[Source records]
• • • •

(** ** The minibatch loop *)

Lemma same_frame_refl (a : agent) : same_frame a a.
Proof. repeat split. Qed.

Lemma same_frame_trans (a b c : agent) :
  same_frame a b -> same_frame b c -> same_frame a c.
Proof.
  unfold same_frame. intros (?&?&?&?&?&?&?) (?&?&?&?&?&?&?).
  repeat split; congruence.
Qed.

Lemma same_frame_optimize (ag : agent) (mb : minibatch F) :
  same_frame ag (optimize ag mb).
Proof.
  unfold optimize. destruct (backward_step _ _ _ _ _ _) as [a c].
  repeat split.
Qed.

Lemma same_frame_set_rng (ag : agent) (r : Rng) : same_frame ag (set_rng ag r).
Proof. repeat split. Qed.

Lemma optimize_rng (ag : agent) (mb : minibatch F) : rng (optimize ag mb) = rng ag.
Proof. unfold optimize. destruct (backward_step _ _ _ _ _ _). reflexivity. Qed.

Lemma optimize_buffer (ag : agent) (mb : minibatch F) :
  buffer (optimize ag mb) = buffer ag.
Proof. unfold optimize. destruct (backward_step _ _ _ _ _ _). reflexivity. Qed.

(** The loop over the starts computes the trace's running sums and keeps
    the frame. *)
Lemma minibatch_loop_trace (data : buffer_data F) (ns : list (list F))
    (fs : list F) (bs : Z) (indices : list nat) (starts : list Z) :
  forall (ag : agent) (tot : totals),
  exists ag',
    fold_left (minibatch_body data ns fs bs indices) starts (ag, tot)
    = (ag', fold_left accumulate (minibatch_trace data ns fs bs indices starts ag) tot)
    /\ same_frame ag ag' /\ rng ag' = rng ag.
Proof.
  induction starts as [|start rest IH]; intros ag tot; simpl.
  - exists ag. split; [reflexivity|]. split; [apply same_frame_refl|reflexivity].
  - destruct (too_small _ _) eqn:Hsmall.
    + apply IH.
    + destruct (IH (optimize ag
                     (minibatch_forward ag data ns fs
                        (slice indices (Z.to_nat start)
                           (Z.to_nat (Z.min (start + bs)
                              (Z.of_nat (buffer_len (buffer ag))))))))
                   (accumulate tot
                     (minibatch_forward ag data ns fs
                        (slice indices (Z.to_nat start)
                           (Z.to_nat (Z.min (start + bs)
                              (Z.of_nat (buffer_len (buffer ag)))))))))
        as (ag' & Hfold & Hframe & Hrng).
      exists ag'. split; [exact Hfold|]. split.
      * eapply same_frame_trans; [apply same_frame_optimize|exact Hframe].
      * rewrite Hrng. apply optimize_rng.
Qed.

Lemma update_count_accumulate (tr : list (minibatch F)) :
  forall tot : totals,
  update_count (fold_left accumulate tr tot) = update_count tot + Z.of_nat (length tr).
Proof.
  induction tr as [|mb tr IH]; intros tot.
  - simpl. lia.
  - cbn [fold_left length]. rewrite IH. unfold accumulate. cbn [update_count]. lia.
Qed.

(** The trace has one minibatch per counted start. *)
Lemma length_minibatch_trace (data : buffer_data F) (ns : list (list F))
    (fs : list F) (bs : Z) (indices : list nat) (starts : list Z) :
  forall ag : agent,
  length (minibatch_trace data ns fs bs indices starts ag)
  = length (List.filter (counted (Z.of_nat (buffer_len (buffer ag))) bs) starts).
Proof.
  induction starts as [|start rest IH]; intros ag; simpl; [reflexivity|].
  unfold counted at 1.
  destruct (too_small _ _); simpl.
  - apply IH.
  - rewrite IH, optimize_buffer. reflexivity.
Qed.

Lemma length_first_pass (ag : agent) (fs : list F) (bs : Z) :
  length (first_pass ag fs bs)
  = length (counted_starts (Z.of_nat (buffer_len (buffer ag))) bs).
Proof.
  unfold first_pass, counted_starts.
  destruct (randperm _ _) as [indices r].
  rewrite length_minibatch_trace. reflexivity.
Qed.

Lemma range_list_epochs (n : Z) :
  1 <= n -> exists rest, range_list n 1 = 0 :: rest.
Proof.
  intros Hn. unfold range_list. simpl.
  replace ((n + 1 - 1) / 1) with n by (rewrite Z.div_1_r; lia).
  destruct (Z.to_nat n) as [|k] eqn:Hk; [lia|].
  simpl. eauto.
Qed.

Lemma range_list_no_epochs (n : Z) : n <= 0 -> range_list n 1 = [].
Proof.
  intros Hn. unfold range_list. simpl.
  replace ((n + 1 - 1) / 1) with n by (rewrite Z.div_1_r; lia).
  replace (Z.to_nat n) with 0%nat by lia. reflexivity.
Qed.

(** With at least one epoch configured and a non-zero batch size,
    [_perform_update] returns after the first pass, with the metrics of
    that pass alone. *)
Lemma perform_update_first_pass (ag : agent) (fs : list F) (bs : Z) :
  1 <= num_epochs (cfg ag) -> bs <> 0 ->
  exists ag',
    _perform_update ag fs bs
    = Ok (Some (if update_count (fold_left accumulate (first_pass ag fs bs) totals_init) =? 0
                then zero_metrics ag' bs
                else averaged_metrics ag'
                       (fold_left accumulate (first_pass ag fs bs) totals_init) bs),
          ag')
    /\ same_frame ag ag'.
Proof.
  intros Hep Hbs. unfold _perform_update, first_pass.
  destruct (range_list_epochs _ Hep) as [rest ->].
  cbn [for_each]. unfold epoch_body.
  destruct (randperm (rng ag) (buffer_len (buffer ag))) as [indices r].
  unfold py_range. destruct (Z.eqb_spec bs 0) as [|_]; [contradiction|].
  cbn [buffer set_rng].
  destruct (minibatch_loop_trace (buffer_get (buffer ag))
              (map (normalizer_normalize (state_normalizer ag))
                   (d_states (buffer_get (buffer ag))))
              fs bs indices (range_list (Z.of_nat (buffer_len (buffer ag))) bs)
              (set_rng ag r) totals_init) as (ag' & Hfold & Hframe & _).
  rewrite Hfold. exists ag'. split.
  - destruct (update_count _ =? 0); reflexivity.
  - eapply same_frame_trans; [apply same_frame_set_rng|exact Hframe].
Qed.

• • • •

### What to do
Among the entries above, determine how many lines hold the string "indices" and report that number alone.

### Response to the exercise
10